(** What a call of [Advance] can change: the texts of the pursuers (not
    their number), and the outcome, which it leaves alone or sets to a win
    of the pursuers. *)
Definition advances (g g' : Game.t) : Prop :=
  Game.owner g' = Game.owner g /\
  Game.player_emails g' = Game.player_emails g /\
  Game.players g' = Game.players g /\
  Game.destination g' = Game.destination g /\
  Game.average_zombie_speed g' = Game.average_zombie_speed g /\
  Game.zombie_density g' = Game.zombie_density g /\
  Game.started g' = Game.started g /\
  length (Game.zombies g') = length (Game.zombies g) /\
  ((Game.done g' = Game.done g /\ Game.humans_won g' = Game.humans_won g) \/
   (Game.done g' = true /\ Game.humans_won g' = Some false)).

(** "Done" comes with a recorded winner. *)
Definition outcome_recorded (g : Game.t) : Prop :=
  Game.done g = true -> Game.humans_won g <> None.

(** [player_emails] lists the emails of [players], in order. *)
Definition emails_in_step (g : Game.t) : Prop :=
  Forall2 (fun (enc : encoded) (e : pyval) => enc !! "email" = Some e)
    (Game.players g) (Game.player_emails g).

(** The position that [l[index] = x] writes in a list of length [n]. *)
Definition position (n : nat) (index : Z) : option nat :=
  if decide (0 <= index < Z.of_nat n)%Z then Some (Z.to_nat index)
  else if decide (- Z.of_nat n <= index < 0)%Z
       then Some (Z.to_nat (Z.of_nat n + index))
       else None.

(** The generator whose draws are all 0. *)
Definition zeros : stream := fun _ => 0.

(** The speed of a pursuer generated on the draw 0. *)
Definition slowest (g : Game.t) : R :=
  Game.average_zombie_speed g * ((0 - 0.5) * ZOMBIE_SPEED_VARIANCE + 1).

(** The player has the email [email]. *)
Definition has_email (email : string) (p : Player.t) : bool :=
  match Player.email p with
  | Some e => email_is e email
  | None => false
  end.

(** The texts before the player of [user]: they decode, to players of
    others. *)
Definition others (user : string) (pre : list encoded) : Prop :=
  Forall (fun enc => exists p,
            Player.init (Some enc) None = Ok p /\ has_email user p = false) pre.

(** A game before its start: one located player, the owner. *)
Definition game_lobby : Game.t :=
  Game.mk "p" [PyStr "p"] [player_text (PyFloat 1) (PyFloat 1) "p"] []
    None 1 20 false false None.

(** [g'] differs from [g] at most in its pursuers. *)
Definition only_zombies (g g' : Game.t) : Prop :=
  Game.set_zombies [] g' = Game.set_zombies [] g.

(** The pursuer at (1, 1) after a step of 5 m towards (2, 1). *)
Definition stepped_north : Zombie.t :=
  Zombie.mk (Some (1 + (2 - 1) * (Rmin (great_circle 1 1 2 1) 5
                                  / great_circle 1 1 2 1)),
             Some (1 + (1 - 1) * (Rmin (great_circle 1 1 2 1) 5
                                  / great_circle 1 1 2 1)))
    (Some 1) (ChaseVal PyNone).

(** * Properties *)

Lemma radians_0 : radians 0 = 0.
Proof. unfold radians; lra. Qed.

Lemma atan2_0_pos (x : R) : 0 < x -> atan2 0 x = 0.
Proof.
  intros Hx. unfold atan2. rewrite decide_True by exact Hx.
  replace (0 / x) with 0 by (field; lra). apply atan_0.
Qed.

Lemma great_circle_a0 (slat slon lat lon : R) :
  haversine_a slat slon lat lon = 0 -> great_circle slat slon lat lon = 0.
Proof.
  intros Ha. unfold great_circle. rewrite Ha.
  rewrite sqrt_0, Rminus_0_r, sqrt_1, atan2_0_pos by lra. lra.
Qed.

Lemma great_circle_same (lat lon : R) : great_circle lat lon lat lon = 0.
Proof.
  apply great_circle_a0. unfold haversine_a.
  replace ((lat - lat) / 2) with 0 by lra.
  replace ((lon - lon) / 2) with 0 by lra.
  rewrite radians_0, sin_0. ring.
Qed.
•••••
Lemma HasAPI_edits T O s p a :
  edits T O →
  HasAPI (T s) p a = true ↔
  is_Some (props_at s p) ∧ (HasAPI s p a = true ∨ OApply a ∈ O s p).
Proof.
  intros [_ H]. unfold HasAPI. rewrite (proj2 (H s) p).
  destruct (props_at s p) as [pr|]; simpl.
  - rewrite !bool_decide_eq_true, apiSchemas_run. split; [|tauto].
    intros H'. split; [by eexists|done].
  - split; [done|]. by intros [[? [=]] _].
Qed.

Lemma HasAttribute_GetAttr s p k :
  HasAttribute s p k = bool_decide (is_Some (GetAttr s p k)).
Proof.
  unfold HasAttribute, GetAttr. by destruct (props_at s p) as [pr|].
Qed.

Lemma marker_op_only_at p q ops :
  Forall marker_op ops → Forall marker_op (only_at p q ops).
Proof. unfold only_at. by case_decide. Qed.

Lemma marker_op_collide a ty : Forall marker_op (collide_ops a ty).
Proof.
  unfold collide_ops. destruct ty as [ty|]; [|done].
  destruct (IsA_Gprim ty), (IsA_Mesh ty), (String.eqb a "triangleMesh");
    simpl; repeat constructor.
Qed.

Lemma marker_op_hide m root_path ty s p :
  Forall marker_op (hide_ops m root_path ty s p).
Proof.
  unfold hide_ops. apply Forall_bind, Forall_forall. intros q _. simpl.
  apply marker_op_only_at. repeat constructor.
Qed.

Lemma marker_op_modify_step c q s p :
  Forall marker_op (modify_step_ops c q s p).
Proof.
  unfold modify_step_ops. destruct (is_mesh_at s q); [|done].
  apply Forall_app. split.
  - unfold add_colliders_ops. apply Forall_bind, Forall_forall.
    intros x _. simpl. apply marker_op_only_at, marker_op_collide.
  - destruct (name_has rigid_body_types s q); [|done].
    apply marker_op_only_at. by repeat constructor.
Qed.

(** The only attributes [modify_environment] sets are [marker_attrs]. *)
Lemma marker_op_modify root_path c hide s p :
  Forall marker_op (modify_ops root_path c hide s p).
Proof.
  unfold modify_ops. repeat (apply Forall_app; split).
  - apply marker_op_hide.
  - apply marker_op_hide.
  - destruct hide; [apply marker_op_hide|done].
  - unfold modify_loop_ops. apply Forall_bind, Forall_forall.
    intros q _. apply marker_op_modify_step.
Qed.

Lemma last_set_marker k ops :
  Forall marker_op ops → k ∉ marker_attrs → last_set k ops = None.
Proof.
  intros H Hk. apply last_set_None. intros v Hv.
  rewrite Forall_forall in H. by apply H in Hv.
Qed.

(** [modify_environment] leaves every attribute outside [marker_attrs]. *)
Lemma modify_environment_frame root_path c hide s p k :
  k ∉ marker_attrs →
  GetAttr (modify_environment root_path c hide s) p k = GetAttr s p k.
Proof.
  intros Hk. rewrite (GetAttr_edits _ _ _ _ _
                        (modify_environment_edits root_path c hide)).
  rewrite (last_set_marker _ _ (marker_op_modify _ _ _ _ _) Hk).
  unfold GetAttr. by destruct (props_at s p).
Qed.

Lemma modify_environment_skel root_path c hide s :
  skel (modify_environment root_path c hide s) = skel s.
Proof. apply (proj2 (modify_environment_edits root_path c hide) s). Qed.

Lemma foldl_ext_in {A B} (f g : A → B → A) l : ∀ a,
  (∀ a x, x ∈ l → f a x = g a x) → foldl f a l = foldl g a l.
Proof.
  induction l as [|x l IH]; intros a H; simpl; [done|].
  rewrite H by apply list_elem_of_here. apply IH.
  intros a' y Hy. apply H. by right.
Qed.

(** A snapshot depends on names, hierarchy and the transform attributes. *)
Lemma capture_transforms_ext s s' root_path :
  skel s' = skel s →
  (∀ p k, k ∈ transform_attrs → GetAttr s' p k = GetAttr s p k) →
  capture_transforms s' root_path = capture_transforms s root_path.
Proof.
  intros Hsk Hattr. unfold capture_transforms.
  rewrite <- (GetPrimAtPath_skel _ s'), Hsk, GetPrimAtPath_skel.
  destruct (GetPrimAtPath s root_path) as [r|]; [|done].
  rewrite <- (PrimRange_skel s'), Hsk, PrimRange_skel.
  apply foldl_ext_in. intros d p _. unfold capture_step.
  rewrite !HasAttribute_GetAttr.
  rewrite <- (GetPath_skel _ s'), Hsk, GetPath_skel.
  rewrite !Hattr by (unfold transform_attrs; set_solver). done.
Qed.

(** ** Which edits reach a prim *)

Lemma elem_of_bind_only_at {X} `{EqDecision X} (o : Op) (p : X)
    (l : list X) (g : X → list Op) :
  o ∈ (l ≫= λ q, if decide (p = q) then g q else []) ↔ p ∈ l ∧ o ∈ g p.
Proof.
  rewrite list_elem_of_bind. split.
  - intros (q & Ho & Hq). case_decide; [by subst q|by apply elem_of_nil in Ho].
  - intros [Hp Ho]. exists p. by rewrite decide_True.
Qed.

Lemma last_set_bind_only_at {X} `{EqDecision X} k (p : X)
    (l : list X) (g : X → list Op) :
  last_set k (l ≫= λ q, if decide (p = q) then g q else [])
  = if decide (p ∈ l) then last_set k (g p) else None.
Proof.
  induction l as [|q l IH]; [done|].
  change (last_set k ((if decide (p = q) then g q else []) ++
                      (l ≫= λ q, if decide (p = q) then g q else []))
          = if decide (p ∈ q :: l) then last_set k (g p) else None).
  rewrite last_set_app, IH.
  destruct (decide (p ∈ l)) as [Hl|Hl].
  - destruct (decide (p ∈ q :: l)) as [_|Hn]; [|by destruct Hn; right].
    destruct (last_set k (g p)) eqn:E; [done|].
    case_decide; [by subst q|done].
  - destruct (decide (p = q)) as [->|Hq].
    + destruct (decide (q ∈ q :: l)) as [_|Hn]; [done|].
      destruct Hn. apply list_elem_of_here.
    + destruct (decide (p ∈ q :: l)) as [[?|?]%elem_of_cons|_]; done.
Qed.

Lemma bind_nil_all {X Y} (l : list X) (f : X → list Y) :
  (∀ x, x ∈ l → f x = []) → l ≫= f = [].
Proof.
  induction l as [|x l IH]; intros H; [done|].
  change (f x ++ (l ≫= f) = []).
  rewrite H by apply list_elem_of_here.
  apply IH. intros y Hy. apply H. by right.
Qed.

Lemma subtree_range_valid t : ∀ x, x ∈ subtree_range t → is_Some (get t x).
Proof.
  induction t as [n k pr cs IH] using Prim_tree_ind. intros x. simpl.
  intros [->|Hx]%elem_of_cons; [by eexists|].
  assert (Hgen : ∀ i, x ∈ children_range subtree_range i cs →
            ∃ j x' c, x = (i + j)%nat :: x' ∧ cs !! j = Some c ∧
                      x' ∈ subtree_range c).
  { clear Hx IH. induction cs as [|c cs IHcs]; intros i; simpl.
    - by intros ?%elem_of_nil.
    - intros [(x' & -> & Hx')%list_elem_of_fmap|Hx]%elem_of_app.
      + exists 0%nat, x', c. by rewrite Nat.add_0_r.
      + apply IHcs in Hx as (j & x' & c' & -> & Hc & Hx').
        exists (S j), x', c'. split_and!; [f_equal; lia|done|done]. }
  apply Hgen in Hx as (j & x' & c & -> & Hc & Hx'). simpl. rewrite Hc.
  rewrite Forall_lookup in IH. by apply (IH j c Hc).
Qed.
•••••
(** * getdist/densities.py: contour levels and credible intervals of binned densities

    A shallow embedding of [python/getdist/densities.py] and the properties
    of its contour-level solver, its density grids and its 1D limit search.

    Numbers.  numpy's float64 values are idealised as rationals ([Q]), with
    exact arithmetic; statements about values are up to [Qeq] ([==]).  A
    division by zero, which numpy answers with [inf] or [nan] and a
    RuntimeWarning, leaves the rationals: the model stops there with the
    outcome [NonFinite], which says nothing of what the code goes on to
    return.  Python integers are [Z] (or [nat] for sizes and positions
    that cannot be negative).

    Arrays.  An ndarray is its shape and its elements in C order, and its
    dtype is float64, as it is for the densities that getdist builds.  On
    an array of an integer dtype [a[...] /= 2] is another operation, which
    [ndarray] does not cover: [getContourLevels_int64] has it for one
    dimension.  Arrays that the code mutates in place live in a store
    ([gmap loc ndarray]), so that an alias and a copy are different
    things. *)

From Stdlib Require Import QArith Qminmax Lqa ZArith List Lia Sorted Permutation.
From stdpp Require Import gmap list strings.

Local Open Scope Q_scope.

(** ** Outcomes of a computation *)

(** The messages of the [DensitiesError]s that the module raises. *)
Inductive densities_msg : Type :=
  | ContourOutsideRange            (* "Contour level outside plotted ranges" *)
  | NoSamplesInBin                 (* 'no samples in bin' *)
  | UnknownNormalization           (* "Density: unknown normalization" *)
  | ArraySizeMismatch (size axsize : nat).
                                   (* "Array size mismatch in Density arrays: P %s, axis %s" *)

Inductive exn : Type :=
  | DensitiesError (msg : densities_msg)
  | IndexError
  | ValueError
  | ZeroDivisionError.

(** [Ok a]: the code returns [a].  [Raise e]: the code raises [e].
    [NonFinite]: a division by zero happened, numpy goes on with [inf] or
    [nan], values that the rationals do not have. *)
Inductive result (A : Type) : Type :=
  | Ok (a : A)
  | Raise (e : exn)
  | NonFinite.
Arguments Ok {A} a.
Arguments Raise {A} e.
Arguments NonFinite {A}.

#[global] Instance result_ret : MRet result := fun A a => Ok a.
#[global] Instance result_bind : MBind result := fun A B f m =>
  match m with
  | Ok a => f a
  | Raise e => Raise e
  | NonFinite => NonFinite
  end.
•••••
What is needed — Check each line above for the string "with" and show the ones that have it.

Answer to this exercise —
(** "Done" comes with a recorded winner. *)
  match Player.email p with
  replace (0 / x) with 0 by (field; lra). apply atan_0.
  replace ((lat - lat) / 2) with 0 by lra.
  replace ((lon - lon) / 2) with 0 by lra.
    Numbers.  numpy's float64 values are idealised as rationals ([Q]), with
    division by zero, which numpy answers with [inf] or [nan] and a
    RuntimeWarning, leaves the rationals: the model stops there with the
    [NonFinite]: a division by zero happened, numpy goes on with [inf] or
  match m with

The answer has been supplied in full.